Until now, Iowa Democrats and Republicans have followed a live-and-let-live policy. Republican Charles Grassley and Harkin have filled the state’s Senate seats without much fuss. It’s as though the parties have tacitly agreed to leave the status quo intact by not making serious efforts to dislodge either incumbent. Whether intentional or serendipitous, the division of the state’s Senate representation has served Iowa well. Grassley and Harkin piled up seniority with each election and earned the state influence it could not have hoped for otherwise.
Grassley is conservative, but not obnoxiously so. Harkin’s liberalism is of the low-key sort. The pair makes kind of an odd Senate couple. The Iowa equilibrium could undergo a drastic change, however, if the right-wing firebrand, Steve King, decides to run for Harkin’s seat. A six-term member of the House, King enjoys making outrageous remarks. The larger audience a Senate seat could offer just might appeal to him.

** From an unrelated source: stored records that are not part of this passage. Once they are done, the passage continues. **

(* ===== verification/NgxSort.v ===== *)
(** The insertion sorts of nginx, ngx_sort of src/core/ngx_string.c and
    ngx_queue_sort of src/core/ngx_queue.c, and ngx_queue_middle.

    A queue is the list of its elements from the head.  Both sorts insert each
    element into the sorted ones before it, searching from the last one
    backwards; [sort_insert] is that search on the reversed list. *)

From stdpp Require Import sorting.
From S2P Require Import Prelude.

#[local] Open Scope Z_scope.

(** * The code *)

(** Those elements for which cmp is positive move up. *)
Fixpoint sort_insert {A} (cmp : A -> A -> Z) (p : A) (before : list A) : list A :=
  match before with
  | [] => [p]
  | q :: before => if cmp q p >? 0 then q :: sort_insert cmp p before else p :: q :: before
  end.

Definition ngx_sort {A} (cmp : A -> A -> Z) (l : list A) : list A :=
  List.rev (fold_left (fun before p => sort_insert cmp p before) l []).

Definition ngx_queue_sort {A} (cmp : A -> A -> Z) (queue : list A) : list A :=
  match queue with
  | [] | [_] => queue
  | q :: rest => List.rev (fold_left (fun before q => sort_insert cmp q before) rest [q])
  end.

(** The loop of ngx_queue_middle; middle, next and last are positions. *)
Fixpoint queue_middle_loop (fuel middle next last : nat) : outcome nat :=
  match fuel with
  | O => NoFuel
  | S fuel =>
    let middle := S middle in
    let next := S next in
    if decide (next = last) then Ret middle
    else
      let next := S next in
      if decide (next = last) then Ret middle else queue_middle_loop fuel middle next last
  end.

Definition ngx_queue_middle {A} (queue : list A) : outcome nat :=
  let last := (length queue - 1)%nat in
  if decide (last = 0%nat) then Ret 0%nat else queue_middle_loop (length queue) 0 0 last.

(** * Their laws *)

Lemma queue_middle_loop_spec fuel m next last :
  (next < last)%nat -> (last - next <= 2 * fuel)%nat ->
  queue_middle_loop fuel m next last = Ret (m + (last - next + 1) / 2)%nat.
Proof.
  revert m next. induction fuel as [|fuel IH]; intros m next H Hf; [lia|]. cbn [queue_middle_loop].
  case_decide as E1; [|case_decide as E2].
  - f_equal. subst. replace (S next - next + 1)%nat with 2%nat by lia. cbn. lia.
  - f_equal. subst. replace (S (S next) - next + 1)%nat with 3%nat by lia. cbn. lia.
  - rewrite IH by lia. f_equal.
    replace (last - next + 1)%nat with ((last - S (S next) + 1) + 1 * 2)%nat by lia.
    rewrite Nat.div_add by lia. lia.
Qed.

(** The middle element of an odd queue, the first of the second half of an even
    one. *)
Lemma ngx_queue_middle_spec {A} (l : list A) : ngx_queue_middle l = Ret (length l / 2)%nat.
Proof.
  unfold ngx_queue_middle. case_decide as E.
  - destruct l as [|a [|b l]]; cbn in E; [done..|lia].
  - rewrite queue_middle_loop_spec by lia. by replace (length l - 1 - 0 + 1)%nat with (length l) by lia.
Qed.

Lemma sort_insert_perm {A} (cmp : A -> A -> Z) p l : sort_insert cmp p l ≡ₚ p :: l.
Proof.
  induction l as [|q l IH]; cbn [sort_insert]; [done|]. case_if E; [|done]. rewrite IH. apply Permutation_swap.
Qed.

Lemma sort_fold_perm {A} (cmp : A -> A -> Z) l acc :
  fold_left (fun before p => sort_insert cmp p before) l acc ≡ₚ l ++ acc.
Proof.
  revert acc. induction l as [|p l IH]; intros acc; cbn [fold_left app]; [done|].
  rewrite IH, sort_insert_perm. symmetry. apply Permutation_middle.
Qed.

Lemma ngx_sort_perm {A} (cmp : A -> A -> Z) l : ngx_sort cmp l ≡ₚ l.
Proof. unfold ngx_sort. by rewrite <- Permutation_rev, sort_fold_perm, app_nil_r. Qed.

(** The two sorts order alike. *)
Lemma ngx_queue_sort_sort {A} (cmp : A -> A -> Z) l : ngx_queue_sort cmp l = ngx_sort cmp l.
Proof. destruct l as [|a [|b l]]; reflexivity. Qed.

Lemma sfilter_rev {A} (P : A -> Prop) `{!forall x, Decision (P x)} l :
  filter P (List.rev l) = List.rev (filter P l).
Proof.
  induction l as [|a l IH]; [done|]. cbn [List.rev]. rewrite filter_app, IH, !filter_cons, filter_nil.
  case_decide; [done|]. by rewrite app_nil_r.
Qed.

(** Elements among which cmp is never positive keep their order. *)
Lemma ngx_sort_stable {A} (cmp : A -> A -> Z) (P : A -> Prop) `{!forall x, Decision (P x)} l :
  (forall x y, P x -> P y -> cmp x y <= 0) ->
  filter P (ngx_sort cmp l) = filter P l.
Proof.
  intros Hle. unfold ngx_sort.
  assert (forall p k, filter P (sort_insert cmp p k) = filter P (p :: k)) as Hi.
  { intros p k. induction k as [|q k IH]; cbn [sort_insert]; [done|]. case_if E; [|done]. boolify.
    rewrite !filter_cons, IH, filter_cons. repeat case_decide; try done. unshelve epose proof (Hle q p _ _); [done..|lia]. }
  assert (forall acc, filter P (List.rev (fold_left (fun before p => sort_insert cmp p before) l acc))
                      = filter P (List.rev acc) ++ filter P l) as Hf; [|by rewrite Hf].
  induction l as [|p l IH]; intros acc; cbn [fold_left].
  { by rewrite filter_nil, app_nil_r. }
  rewrite IH, !sfilter_rev, Hi, !filter_cons. case_decide; [|done].
  cbn [List.rev]. by rewrite <- app_assoc.
Qed.

Section sorted.
Context {A} (cmp : A -> A -> Z) (P : A -> Prop).
Let le x y := cmp x y <= 0.
Context (le_total : forall x y, P x -> P y -> le x y \/ le y x).
Context (le_trans : forall x y z, P x -> P y -> P z -> le x y -> le y z -> le x z).

Lemma sort_insert_sorted p l :
  P p -> Forall P l -> StronglySorted (flip le) l -> StronglySorted (flip le) (sort_insert cmp p l).
Proof.
  intros Hp Hl Hs. induction Hs as [|q l Hs IH Hq]; cbn [sort_insert]; [repeat constructor|].
  apply Forall_cons in Hl as [Pq Pl]. case_if E; boolify.
  - constructor; [by apply IH|]. rewrite sort_insert_perm. constructor; [|done].
    unfold flip, le. destruct (le_total p q) as [?|Hle]; [done..|]. unfold le in Hle. lia.
  - constructor; [by constructor|]. constructor; [done|].
    rewrite Forall_forall in Hq, Pl |- *. intros x Hx. unfold flip in *.
    apply (le_trans x q p); auto.
Qed.

Lemma ngx_sort_sorted l : Forall P l -> StronglySorted le (ngx_sort cmp l).
Proof.
  intros Hl. unfold ngx_sort.
  assert (forall acc, Forall P acc -> StronglySorted (flip le) acc ->
            StronglySorted (flip le) (fold_left (fun before p => sort_insert cmp p before) l acc)) as H.
  { induction Hl as [|p l Hp Hl IH]; intros acc Ha Hs; [done|]. cbn [fold_left].
    apply IH; [by rewrite sort_insert_perm; constructor|by apply sort_insert_sorted]. }
  specialize (H [] ltac:(constructor) ltac:(constructor)).
  induction H as [|q k Hs IH Hq]; cbn [List.rev]; [constructor|].
  apply StronglySorted_app_2; [|done|].
  - intros x y Hx Hy. apply list_elem_of_singleton in Hy as ->.
    rewrite Forall_forall in Hq. apply Hq. by rewrite <- Permutation_rev in Hx.
  - repeat constructor.
Qed.
End sorted.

My own personal favorite to succeed Harkin is Tom Vilsack, President Obama’s Secretary of Agriculture. I have no idea whether he would be interested, but he did a fine job as a two-term governor of Iowa and I am confident he would perform well in the Senate. Besides, he is a former next-door Des Moines neighbor of mine.
Iowa politics are in flux. A formerly
moderate Republican party has been taken over by rabid right-wing reactionaries
who just might regard Tom Harkin’s seat as a prize. If they go all-out to
capture it, look for blood over Iowa’s once-lovely landscape.